Awarded by the U.S. Patent and Trademark Office on Tuesday, the patent for a "Dynamically stabilized magnetic array" describes how electromagnets could be used alongside permanent magnets to improve how magnetic connections function. For the most part, this relates to accessories like the Smart Cover cover for theiPad, which attaches to the side of the tablet using magnets, but it could also apply to other devices.
Most of the time, the magnets used for these purposes are permanent, with a fixed size, strength, and shape that barely changes over time, and are a relatively known quantity. As electromagnets are temporary, they could be used to increase the strength of a magnetic connection for a short period of time, such as if an iPad detects the cover may be accidentally separated if it is bumped or jostled.
While the initial idea is to supplement the existing permanent magnets in a cover, Apple suggests the electromagnets don't need to be on all of the time, instead only turning on when needed. It is also suggested the electromagnets could periodically turn on, in order to force the case to maintain or correct its alignment, such as if a cover isn't correctly lined up on the side of an iPad.
In order to power the electromagnets, Apple suggests the inclusion of a magnetic field sensor in the magnetic array, which will turn on the other electromagnets once it detects a magnet has been placed alongside it. For covers, this would give the effect of the electromagnets turning on once it is close to being in place, with the powered magnets providing the final snap-into-place and alignment.

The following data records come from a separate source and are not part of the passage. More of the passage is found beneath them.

(* ===== verification/Prelude.v ===== *)
(** * Verification of the RTL88x2BU Linux driver

    The program is the out-of-tree Wi-Fi driver [88x2bu]: [core/] holds the
    802.11 logic (security, receive, transmit, management), [hal/] the chip,
    [os_dep/] and [platform/] the kernel glue; [rust/] ports single C files and
    is chosen by [CONFIG_RUST].  This library models C code, translated function
    by function into Rocq definitions that evaluate, and proves what makes the
    parts correct.

    ** Parts and files

    - This file: machine integers ([u8] ... [u64] truncate, [uint w] is the
      range), C operators, arrays with default reads, byte strings, the outcome
      type [cres] ([Ret], [Err], [Oob] for an access outside an object), bit-level
      automation ([by_bits], the hint database [machine]).
    - Mem: memory as a list of bytes, checked reads and writes.
    - Fips197, AesTables, Aes, AesCorrect: [core/crypto/aes-internal.c] and
      [aes-internal-enc.c]; the T-table implementation and its key schedule are
      FIPS 197, for both sets of tables.
    - CryptoWrap, Blocks: [rtw_crypto_wrap.c] and the block arithmetic the modes
      share.  Ctr, Omac, Siv, Ccm, Gcm: the AES modes.  [rtw_malloc] is a function
      of the size, so that every allocation may fail.
    - Ccmp, Gcmp, Swcrypto: protection of a frame, [core/crypto/ccmp.c], [gcmp.c]
      and the in-place wrappers of [core/rtw_swcrypto.c].
    - Sha256: hash, HMAC and key derivation.
    - Arc4, Tkip, WepTkip: [core/rtw_security.c], RC4, CRC-32, Michael, the TKIP
      key mixing, and the encryption of a frame in fragments.
    - Reorder: block-ack reordering, [core/rtw_recv.c]: a queue, a window and a
      timer per traffic class, as a step function on [reorder].
    - RecvPn: packet numbers and duplicates, [core/rtw_recv_pn_rest.c].
    - Ie: information elements, [core/rtw_ieee80211.c]; Rsn: the WPA and RSN
      elements of the same file.
    - PwrSeq: the power-sequence interpreter of halmac, the tables of the 8822B
      and the USB power switch.  The registers are the type class [Hardware].
    - StaTable: the station table, [core/rtw_sta_mgt_*.c].
    - RecvFrame: the pool of receive frames and the window of bytes in each,
      [include/rtw_recv.h] and [core/rtw_recv.c]; Defrag: the queue of fragments
      of each station and the TKIP check behind it; Msdu: A-MSDUs, the forwarding
      decision of an access point and the conversion to Ethernet.
    - Efuse: the efuse log of halmac, [halmac_efuse_88xx.c], in a monad of the
      adapter's state with early return and a weakest-precondition logic; the
      hardware is the class [EfuseHw] with its laws [EfuseLaws], which a one-time
      programmable memory is shown to satisfy.  EfusePg: programming by a map and a
      mask.

    - CmdQueue: the command queue and its thread, [core/rtw_cmd_queue.c] and
      [core/rtw_cmd_thread.c], with the callers that wait for a command: a
      transition system in which every access to shared data is a step.
    - SwAes, SwCcmp: the second AES and CCMP of [core/rtw_security.c]; SecFrames:
      the software encryption and decryption of a frame there, with the choice of
      the key, and the decryptor of [core/rtw_recv.c]; MgmtProtect: the integrity
      of management frames, [rtw_BIP_verify] and [validate_mgmt_protect].
    - Sms4: the cipher of WAPI, [core/rtw_wapi_sms4.c].
    - RmReq: the bytes of radio measurement requests, built and parsed,
      [core/rtw_rm.c]; RmFsm: the measurements, their clocks, events and state
      machine, [core/rtw_rm_fsm.c], in a state monad where reading a freed object is
      [Oob]; RmSafe: their theory.
    - XmitAttrib: the attributes of a packet to send, [update_attrib] of
      [core/rtw_xmit_update_attrib_*.c], with the session rules of
      [core/rtw_sta_mgt_stctl.c]; XmitBuild: the frames built from them,
      [rtw_xmitframe_coalesce] of [core/rtw_xmit.c].
    - RxValidate: the way of a received data frame through [validate_recv_frame],
      the decryptor and [portctrl] of [core/rtw_recv.c], for a station, an access
      point and the other modes.
    - XmitAir: one driver's transmit path and another's receive path together.
    - XmitQueue: the transmit queues, [core/rtw_xmit.c] and
      [hal/rtl8822b/usb/rtl8822bu_xmit.c]: the pools of frames and buffers, the
      service queues of the stations, power saving (sleep queues, PS-Poll, U-APSD,
      TIM), the copies of group packets, the tasklet that packs USB buffers, and
      what a station that joins or leaves does to them.  The linked lists are one
      list of links, and linking a node twice is [Oob].  XmitQueueInv, XmitQueueOps,
      XmitQueuePs, XmitQueueSafe: their invariant and that every operation keeps it;
      XmitQueueRun, XmitQueueLive: what holds after every sequence of operations;
      XmitQueueBuf: where the USB buffers are.
    - BcnIe: the edits of the elements of a stored beacon, [core/rtw_ap.c] and
      [core/rtw_ieee80211.c]; ApBss: what an access point counts and announces when
      stations join and leave, [core/rtw_ap*.c]; ApBssInv: its invariant; ApBssRun:
      the events of an access point in any order.

    The parts meet where the driver joins them: RecvPn reads back the CCMP header
    that Ccmp writes, Defrag reads packet numbers with RecvPn and computes MICs
    with Tkip, Defrag and Msdu look up stations in StaTable, Swcrypto calls Ccmp and Gcmp, which call Ccm and Gcm over
    the Aes definitions; SecFrames and MgmtProtect call Swcrypto, Defrag's frames
    and RecvPn's packet numbers; RmFsm parses with RmReq; XmitBuild encrypts
    with SecFrames and WepTkip, RxValidate checks with RecvPn and decrypts with
    SecFrames, XmitAir ends in Msdu; XmitQueue takes its attributes from XmitAttrib
    and its outcome of building from XmitBuild, as answers of its environment; Siv calls Omac and Ctr; Rsn searches with Ie; Reorder
    and RecvPn start from the records that the station table initialises.

    ** Theorems

    - Refinement of published specifications: AES, CMAC, S2V, CCM, GCM, SHA-256,
      HMAC, Michael.  The specification is written down separately and the C code
      is shown equal to it on every input in range.
    - Round trips and authenticity: what is encrypted is decrypted again (frames,
      fragments, in place), and decryption succeeds exactly on what the key
      holder made.  TKIP gives different frames different RC4 keys.
    - Reorder: the implementation refines a window of numbered frames; frames are
      delivered in order and once; the timer runs exactly when frames wait; it
      drains the queue.
    - RecvPn: accepted broadcast packet numbers increase strictly per key once one
      above 0 is stored.
    - Ie, Rsn: elements that were written are found; removal is a filter; on
      arbitrary bytes the searches and parsers stay in bounds (with the slack the
      theorem names) and well-formed RSN and WPA elements mean what they say.
    - PwrSeq: for every device, the interpreter does what the command set
      documents, terminates on tables that end, with a bound on the accesses, and
      the power switch reports the state it leaves.
    - StaTable: the table is a partial map of at most [NUM_STA] addresses, with or
      without its broadcast station; every record is in exactly one list, and AIDs are unique and in range.
    - Defrag: a call neither loses a frame nor frees one twice; fragments that
      arrive in order under one key are reassembled to the payload that was cut,
      and others are dropped; a frame whose MIC is wrong does not get through.  The
      caller for management frames does free a fragment twice, as an example shows.
    - Msdu: deaggregation of arbitrary bytes stays in bounds; an access point that
      isolates its stations forwards nothing between them, and a flipped A-MSDU
      bit is not an injection; encoding and deaggregation are inverse; a single
      MSDU gives the packet a subframe would.
    - Efuse: parsing arbitrary contents terminates in bounds; a value written is
      the value read, and the rest of the map is kept; programming gives the map
      the mask asks for when there is room.
    - CmdQueue: in every interleaving no freed command, stack frame or buffer is
      touched, commands are dealt with once and in order, a caller is told the
      truth, and no command is left behind while the thread sleeps.
    - SwAes, SwCcmp: the byte-wise AES is the table-driven one, and the second CCMP
      makes the same frames as [core/crypto/ccmp.c]; it decrypts exactly what it
      makes.  SecFrames: what the decryptor hands on decrypted was encrypted under
      the installed key of its sender or group.  MgmtProtect: from a station with
      protection only verified or exempt management frames pass, none twice.
    - Sms4: the cipher is GB/T 32907, decryption inverts encryption.
    - RmReq, RmSafe: a request is parsed to what was asked; whatever frames, timer
      ticks, commands and answers come, no freed measurement is touched and every
      measurement has its own clock; the end frees all of them.
    - XmitAttrib: packet numbers of a station count up by one, and a packet for a
      station under encryption leaves encrypted with its key or not at all.
      RxValidate: in a protected network only key handshake frames and frames
      authenticated under the sender's key pass.  XmitAir: the Ethernet packet a
      station sends is the Ethernet packet its access point hands up.
    - XmitQueueRun, XmitQueueLive: whatever operations run, every frame is in one
      queue, but for one lost with each packet too short for its header, every
      counter is a length, every packet is given back once; a station that sleeps
      is sent only data it asked for, the clearing of its queues apart, and gets
      the rest in order when it wakes up; the tasklet leaves frames only when the
      USB core has all buffers, and what it packs fits a buffer.
    - BcnIe, ApBssRun: the edits of a beacon are edits of its list of elements;
      the counters of an access point count its stations, and its stored beacon
      announces ERP protection, HT operation and waiting traffic as they are.

    ** Fuel and bounds

    Loops that are not structural take fuel that is the number of bytes or
    entries they can consume: the counter mode the data, OMAC the total length,
    SHA-256 the input, the PRF its output, the flush of Michael three bytes, the
    element loops the length of the buffer (an element has two bytes or more),
    the polling loop twice its counter, which is reloaded at most once, the efuse
    parser the size of the efuse, deaggregation the length of the frame, the parser
    of measurement requests the length of the frame.  A measurement runs through at
    most five nested states; the event loop has the weight of the queued events,
    which every event lowers; the end of the measurements cancels each at most
    twice.  The loop over the fragments of a packet has its length and one.  The loops
    of the transmit tasklet have the number of links and one: each turn takes a
    frame off a service queue.  For each
    the lemmas show the fuel is not used up on the inputs of the theorems, and
    [pwr_seq_terminates] that it never is on tables that end.  Lengths are natural numbers where the
    C type cannot overflow for a buffer that fits in memory, and [Z] with the wrap
    written out where it can ([rtw_ies_remove_ie], sequence and packet numbers,
    polling counters).  The host is little-endian; [aget] reads 0 outside an array
    and is used only where the length lemmas exclude that; [buf_write],
    [mem_read] and [mem_byte] give [Oob].

    ** Not modelled

    Locks and the interleavings they exclude: an operation of the receive path
    of the station table or of the transmit queues is one step; only CmdQueue
    interleaves.
    [recv_process_mpdu] is a parameter of Reorder (its verdict), registers and
    delays are the interface of PwrSeq. Left out are the rate, WPS, P2P and mesh
    helpers of [rtw_ieee80211.c], of
    the station table the access control list and the tracked sessions; of the
    efuse the zones of super-speed USB chips (the 8822B has none), the Bluetooth
    bank and the dump through the firmware, and the handshake for one byte is an
    interface. Socket buffers are the bytes they hold. The handlers of commands
    and their results come from the surroundings; so do the scan results and HAL
    readings of a radio measurement, whose report frames are modelled as sent but
    not byte by byte. Of the transmit queues the rewritten beacons, null frames and
    the flow control of the network device are left out. The MLME state machines
    and mesh are not modelled; the HAL, phydm and coexistence code is
    register traffic whose meaning only the chip defines, and firmware images
    and register headers are data. *)
From stdpp Require Export base list list_numbers numbers.
From Stdlib Require Export ZArith Lia.
Local Open Scope Z_scope.

Declare Scope c_scope.
Delimit Scope c_scope with C.
Global Open Scope Z_scope.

The same concept could allow for magnetic grips of varying sizes to be added to the edge of a device, activated once a known peripheral or accessory is in use or nearby. When detected, the magnets could turn on in specific places to allow the Apple Pencil to be holstered, for example. With the magnets deactivated when the stylus is removed.
In one notable example, a device is held in place within a case with magnets, keeping the device within the middle section. There is a small boundary between the sides of the device and of the case, caused through the magnets constantly pulling in all directions at once.
At the time a fall is detected, some of the electromagnets in the device are deactivated, dragging the device away from the edge that is likely to impact the floor and closer to the opposite side. This creates a larger buffer in the case on the edge or corner that will be hit, potentially preventing damage to the tablet.
Electromagnet arrays could also be used to provide tactile feedback to the user, such as with the placement of a cover sheet "keyboard" on top of a touch display. The array behind the display could repulse the "key" sections of the covering keyboard, giving a sense of resistance to the user when the key is typed.
While the idea of using magnets and electromagnets in these ways may be appealing, Apple does register a considerable amount of patent applications every week, and not all concepts make their way into commercial products. Despite the appearance of a patent, there is no guarantee that Apple will follow through with this idea in the future.
The last section of the patent may have some potential usage alongside other patents and applications that Apple has examined relating to alternative keyboards. Previously it has applied for a patent for a "keyless keyboard" with haptic feedback, and was granted a patent for using a second screen in place of a keyboard.